Ericson was a member of Phi Beta Kappa, Beta Gamma Sigma, the American Economic Association, the American Management Association, the Society for General Systems Research, the American Cybernetics Association, the Academy of Management, the American Association for the Advancement of Science, and the World Future Society.

One of his students was an author on management and systems thinking Stephen G. Haines.

==Work==
Ericson's research interests were in the fields of general systems and cybernetics approaches to management theory and practice, value issues in contemporary management. Ericson (1979) believed that "society has now thrust upon it a kind of moral imperative to focus efforts on the utilization of general systems concepts and conceptualizations by policy-forming executives, administrators, and managers in all kinds of large-scale organizations."

===Visions of Cybernetic Organizations, 1972===
In his 1972 paper "Visions of Cybernetic Organizations" Ericson stipulated, that in his days a great number of people associated the word "cybernetics" with "computerized information networks, closed loop systems, and robotized man-surrogates, such as artorgas and cyborgs."

The essence of the cybernetic organization, Ericson argued is that "they are self-controlling, self-maintaining, self-realizing. Indeed, cybernetics has been characterized as the science of effective organization, in just these terms." In modern organizational cybernetics, the organization is viewed as "a subsystem of a larger system(s), and as comprised itself of functionally interdependent subsystems."

=== Society for General Systems Research ===
Ericson was president of the Society for General Systems Research in the year 1978–79. In his presidential address at the annual meeting in Houston. as Gaines (1979) recalled, Ericson "called for an action research agenda for the Society for General Systems Research where action research is that which results from application of transforming concepts and techniques in an ongoing real world organizational context."

==Publications==
Ericson has written and edited several books and articles. A selection:

- 1969. Organizational cybernetics and human values. Program of Policy Studies in Science and Technology. Monograph. George Washington University.
- 1969. Toward increasing the social relevance of the contemporary university. Program of Policy Studies in Science and Technology, George Washington University.
- 1968. The impact of cybernetic information technology on management value systems. Program of Policy Studies in Science and Technology, George Washington University.
- 1971. The policy analysis role of the contemporary university.

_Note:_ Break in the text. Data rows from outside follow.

(** * seismic-quality-map: the parsing, normalisation and load pipeline of
    [src/main.py], embedded in Rocq.

    Python [str] values are [string]s whose characters are code points
    below 256; lines of a file keep their terminator, as iterating over
    [open(doc)] yields them.  Regular expressions are run by a small
    greedy, backtracking matcher over the items the source's patterns
    are made of, so that each pattern is transcribed, not re-invented. *)

From Stdlib Require Import Bool Arith ZArith Lia List Ascii String.
Import ListNotations.
Open Scope string_scope.
Open Scope nat_scope.

(** ** Characters and character classes *)

Definition code (c : ascii) : nat := nat_of_ascii c.

(** [lo-hi] inside a character class. *)
Definition in_range (lo hi c : ascii) : bool :=
  (code lo <=? code c) && (code c <=? code hi).

(** [[a-zA-Z]] *)
Definition is_alpha (c : ascii) : bool :=
  in_range "a" "z" c || in_range "A" "Z" c.

(** [[0-9]] *)
Definition is_digit (c : ascii) : bool := in_range "0" "9" c.

(** [[_-]] *)
Definition is_sep (c : ascii) : bool := (c =? "_")%char || (c =? "-")%char.

(** [[=:]] *)
Definition is_assign (c : ascii) : bool := (c =? "=")%char || (c =? ":")%char.

Definition is_lower (c : ascii) : bool := in_range "a" "z" c.

(** [\s] of a [str] pattern: the characters Python holds to be white
    space (tab to carriage return, the four separators 28 to 31, space,
    NEL and the no-break space). *)
Definition is_space (c : ascii) : bool :=
  let n := code c in
  ((9 <=? n) && (n <=? 13)) || ((28 <=? n) && (n <=? 32))
  || (n =? 133) || (n =? 160).

(** [\w] of a [str] pattern: alphanumeric characters and the underscore. *)
Definition is_word (c : ascii) : bool :=
  let n := code c in
  is_alpha c || is_digit c || (c =? "_")%char
  || (n =? 170) || (n =? 178) || (n =? 179) || (n =? 181) || (n =? 185)
  || (n =? 186) || ((188 <=? n) && (n <=? 190))
  || ((192 <=? n) && (n <=? 214)) || ((216 <=? n) && (n <=? 246))
  || (248 <=? n).

(** [[\w-]] *)
Definition is_word_or_dash (c : ascii) : bool := is_word c || (c =? "-")%char.

(** The double quote character of the metadata pattern. *)
Definition dquote : ascii := ascii_of_nat 34.

Definition is_dquote (c : ascii) : bool := (c =? dquote)%char.

(** Simple lower-casing, which [re.I] compares literals by. *)
Definition lower_char (c : ascii) : ascii :=
  let n := code c in
  if in_range "A" "Z" c || ((192 <=? n) && (n <=? 222) && negb (n =? 215))
  then ascii_of_nat (n + 32) else c.

(** A literal of an escaped pattern under [re.I]. *)
Definition is_lit_nocase (p c : ascii) : bool :=
  (lower_char c =? lower_char p)%char.

(** [str.upper()] on one character.  The normalisers only ever upper-case
    text made of [[a-zA-Z]], [[0-9]] and ["-"], where this is the whole
    of what Python does. *)
Definition upper_char (c : ascii) : ascii :=
  if is_lower c then ascii_of_nat (code c - 32) else c.

(** ** Strings *)

Fixpoint upper (s : string) : string :=
  match s with
  | EmptyString => EmptyString
  | String c s' => String (upper_char c) (upper s')
  end.

Fixpoint all_of (cls : ascii -> bool) (s : string) : bool :=
  match s with
  | EmptyString => true
  | String c s' => cls c && all_of cls s'
  end.

(** Does the text begin with a character of the class? *)
Definition starts_with (cls : ascii -> bool) (s : string) : bool :=
  match s with
  | EmptyString => false
  | String c _ => cls c
  end.

Definition is_empty (s : string) : bool :=
  match s with EmptyString => true | _ => false end.

(** [s[:n]] *)
Fixpoint take (n : nat) (s : string) : string :=
  match n, s with
  | S n', String c s' => String c (take n' s')
  | _, _ => EmptyString
  end.

(** [s[n:]] *)
Fixpoint drop (n : nat) (s : string) : string :=
  match n, s with
  | S n', String _ s' => drop n' s'
  | _, _ => s
  end.

(** [s[-1]], when there is one. *)
Fixpoint last_char (s : string) : option ascii :=
  match s with
  | EmptyString => None
  | String c EmptyString => Some c
  | String _ s' => last_char s'
  end.

(** [s[:-1]] *)
Fixpoint but_last (s : string) : string :=
  match s with
  | EmptyString => EmptyString
  | String _ EmptyString => EmptyString
  | String c s' => String c (but_last s')
  end.

(** ** A greedy backtracking matcher

    The patterns of the source are sequences of repeated character classes,
    capture parentheses and the anchor [^].  [Rep cls lo hi] is
    [cls{lo,hi}], greedy; [hi = None] leaves it unbounded. *)

Inductive re_item : Type :=
| Bol
| Rep (cls : ascii -> bool) (lo : nat) (hi : option nat)
| GroupOpen
| GroupClose.

Definition plus (cls : ascii -> bool) : re_item := Rep cls 1 None.
Definition star (cls : ascii -> bool) : re_item := Rep cls 0 None.
Definition opt (cls : ascii -> bool) : re_item := Rep cls 0 (Some 1).
Definition one (cls : ascii -> bool) : re_item := Rep cls 1 (Some 1).

(** How many characters a greedy repetition can take at most here. *)
Fixpoint run_length (cls : ascii -> bool) (hi : option nat) (s : string) : nat :=
  match s with
  | EmptyString => 0
  | String c s' =>
      if cls c then
        match hi with
        | None => S (run_length cls None s')
        | Some 0 => 0
        | Some (S h) => S (run_length cls (Some h) s')
        end
      else 0
  end.

Section Backtracking.
Context {A : Type}.
Variable k : nat -> option A.

(** Try the continuation [k] with [n] repetitions, then [n - 1], down to
    [lo]: the first success wins. *)
Fixpoint try_down (lo n : nat) : option A :=
  if n <? lo then None
  else match k n with
       | Some r => Some r
       | None => match n with
                 | O => None
                 | S n' => try_down lo n'
                 end
       end.

End Backtracking.

(** A match object, as far as the source reads one: the captured groups
    and the text left after the match. *)
Definition re_result : Type := (list string * string)%type.

Definition capture (cur : option string) (taken : string) : option string :=
  match cur with
  | Some g => Some (g ++ taken)
  | None => None
  end.

Definition close_group (cur : option string) : string :=
  match cur with
  | Some g => g
  | None => EmptyString
  end.

(** Match [items] against [s], which stands at offset [pos] of the
    subject; [cur] is the group being captured, [done] the closed ones. *)
Fixpoint re_match (items : list re_item) (pos : nat) (cur : option string)
  (done : list string) (s : string) : option re_result :=
  match items with
  | [] => Some (done, s)
  | Bol :: k => if pos =? 0 then re_match k pos cur done s else None
  | GroupOpen :: k => re_match k pos (Some EmptyString) done s
  | GroupClose :: k => re_match k pos None (done ++ [close_group cur]) s
  | Rep cls lo hi :: k =>
      try_down
        (fun n => re_match k (pos + n) (capture cur (take n s)) done (drop n s))
        lo (run_length cls hi s)
  end.

(** The match at the least offset, from offset [pos] on, with the
    offset it starts at. *)
Fixpoint re_search_from (items : list re_item) (pos : nat) (s : string)
  : option (nat * re_result) :=
  match re_match items pos None [] s with
  | Some r => Some (pos, r)
  | None =>
      match s with
      | EmptyString => None
      | String _ s' => re_search_from items (S pos) s'
      end
  end.

(** [pattern.search(s)] *)
Definition re_search (items : list re_item) (s : string) : option re_result :=
  option_map snd (re_search_from items 0 s).

(** [re.finditer(pattern, s)], for a pattern that matches no empty
    text: each match is searched for from the end of the one before.
    There are no more matches than characters, which [fuel] counts. *)
Fixpoint re_finditer (fuel : nat) (items : list re_item) (pos : nat)
  (s : string) : list (nat * re_result) :=
  match fuel with
  | O => []
  | S fuel' =>
      match re_search_from items pos s with
      | None => []
      | Some (start, (groups, rest)) =>
          (start, (groups, rest))
          :: re_finditer fuel' items (pos + (length s - length rest)) rest
      end
  end.

(** ** NameNormalizer *)

(** ['19' + ano if len(ano) == 2 else ano] *)
Definition _chano (ano : string) : string :=
  if length ano =? 2 then "19" ++ ano else ano.

(** [^([a-zA-Z]+)[_-]*([0-9]+)[_-]+([0-9]+)] *)
Definition pline : list re_item :=
  [Bol; GroupOpen; plus is_alpha; GroupClose; star is_sep;
   GroupOpen; plus is_digit; GroupClose; plus is_sep;
   GroupOpen; plus is_digit; GroupClose].

(** [^([a-zA-Z]+)[_-]+([0-9]+)] *)
Definition parea : list re_item :=
  [Bol; GroupOpen; plus is_alpha; GroupClose; plus is_sep;
   GroupOpen; plus is_digit; GroupClose].

(** When the pattern does not match, [search] gives [None], [.groups()]
    raises and the [except] branch prints the error and falls off the end
    of the function: the caller receives [None]. *)
Definition normNameLine (name : string) : option string :=
  match re_search pline name with
  | Some ([name; ano; num], _) =>
      Some (upper (name ++ "-" ++ _chano ano ++ "-" ++ num))
  | _ => None
  end.

Definition normNameArea (name : string) : option string :=
  match re_search parea name with
  | Some ([name; ano], _) => Some (upper (name ++ "-" ++ ano))
  | _ => None
  end.

(** The line terminator. *)
Definition newline : string := String (ascii_of_nat 10) EmptyString.

(** A text between double quotes. *)
Definition quoted (s : string) : string :=
  String dquote EmptyString ++ s ++ String dquote EmptyString.

(** ** Outcomes of a call

    A Python call either returns a value ([None] is [option]'s [None])
    or leaves by an exception. *)

Inductive exn : Type := TypeError | IndexError | UnboundLocalError.

Inductive outcome (A : Type) : Type :=
| Returns (v : A)
| Raises (e : exn).

Arguments Returns {A} v.
Arguments Raises {A} e.

Definition bind {A B : Type} (m : outcome A) (f : A -> outcome B) : outcome B :=
  match m with
  | Returns v => f v
  | Raises e => Raises e
  end.

Notation "x <- m ;; f" := (bind m (fun x => f))
  (at level 61, m at next level, right associativity).

(** A comprehension or [map] whose body may raise: the first exception
    leaves it. *)
Fixpoint map_outcome {A B : Type} (f : A -> outcome B) (l : list A)
  : outcome (list B) :=
  match l with
  | [] => Returns []
  | x :: l' => y <- f x ;; ys <- map_outcome f l' ;; Returns (y :: ys)
  end.

Definition signals_failure {A : Type} (r : outcome A) : Prop :=
  match r with
  | Raises _ => True
  | Returns _ => False
  end.

(** ** HeaderLocator *)

(** [r[:len(mark)] == mark] *)
Definition marked (mark r : string) : bool :=
  String.eqb (take (length mark) r) mark.

(** The loop of [_skiprows_header_after] over the lines still to read;
    [n] is the index [enumerate] gives the next line. *)
Fixpoint _skiprows_header_after_loop (mark : string) (return_next : bool)
  (n : nat) (lines : list string) : outcome (option (nat * string)) :=
  match lines with
  | [] => Returns None
  | r :: rest =>
      if return_next then Returns (Some (n, r))
      else if marked mark r
           then _skiprows_header_after_loop mark true (S n) rest
           else _skiprows_header_after_loop mark return_next (S n) rest
  end.

Definition _skiprows_header_after (doc : list string) (mark : string)
  : outcome (option (nat * string)) :=
  _skiprows_header_after_loop mark false 0 doc.

(** The loop of [_skiprows_header_before]; [rold] is unbound until a
    first line has been read. *)
Fixpoint _skiprows_header_before_loop (mark : string) (rold : option string)
  (n : nat) (lines : list string) : outcome (option (nat * string)) :=
  match lines with
  | [] => Returns None
  | r :: rest =>
      if marked mark r then
        match rold with
        | Some h => Returns (Some (n, h))
        | None => Raises UnboundLocalError
        end
      else _skiprows_header_before_loop mark (Some r) (S n) rest
  end.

Program of Policy Studies in Science and Technology. Reprint. Program of Policy Studies in Science and Technology, George Washington University.
- 1978. Avoiding social catastrophes and maximizing social opportunities : the general systems challenge : Proceedings of the 22nd annual North American meeting, Washington, D.C., February 13–15, 1978. Richard F. Ericson, proceedings coordinator. Washington : Society for General Systems Research.
- 1979. Improving the Human Condition; quality and stability in social systems. Edited. Washington, Society for General Systems Research.

- Articles, a selection
- 1958. "Should Management be Idealistic?" Harvard Business Review, September/October 1958.
- 1963. "Toward a Universally Viable Philosophy of Management". In: Management Technology, Volume 3, Number 1 (May, 1963), pages 33–55
- 1966. "Research Scholar's View of Administrative Theory," Proceedings of the Academy of Management, March 1966;
- 1969. Toward Increasing the Social Relevance of the Contemporary University, Program of Policy Studies, August 1969;
- 1969. "The Impact of Cybernetic Information Technology on Management Value Systems," Management Science, October, 1969
- 1972. "Visions of Cybernetic Organizations". In: The Academy of Management Journal, Volume 15, Number 4, General Systems Theory (Dec., 1972), pages 427–443.
- 1970. "The policy analysis role of the contemporary university". In: Journal Policy Sciences. Issue Volume 1, Number 1 / March, 1970. pages 429–442.
- 1985. "Thinking and Management Values in the Microchip Era: An Action Agenda for Institutional Transformation". In: Systems Research 2 (volume 1), 1985, pages 29–32.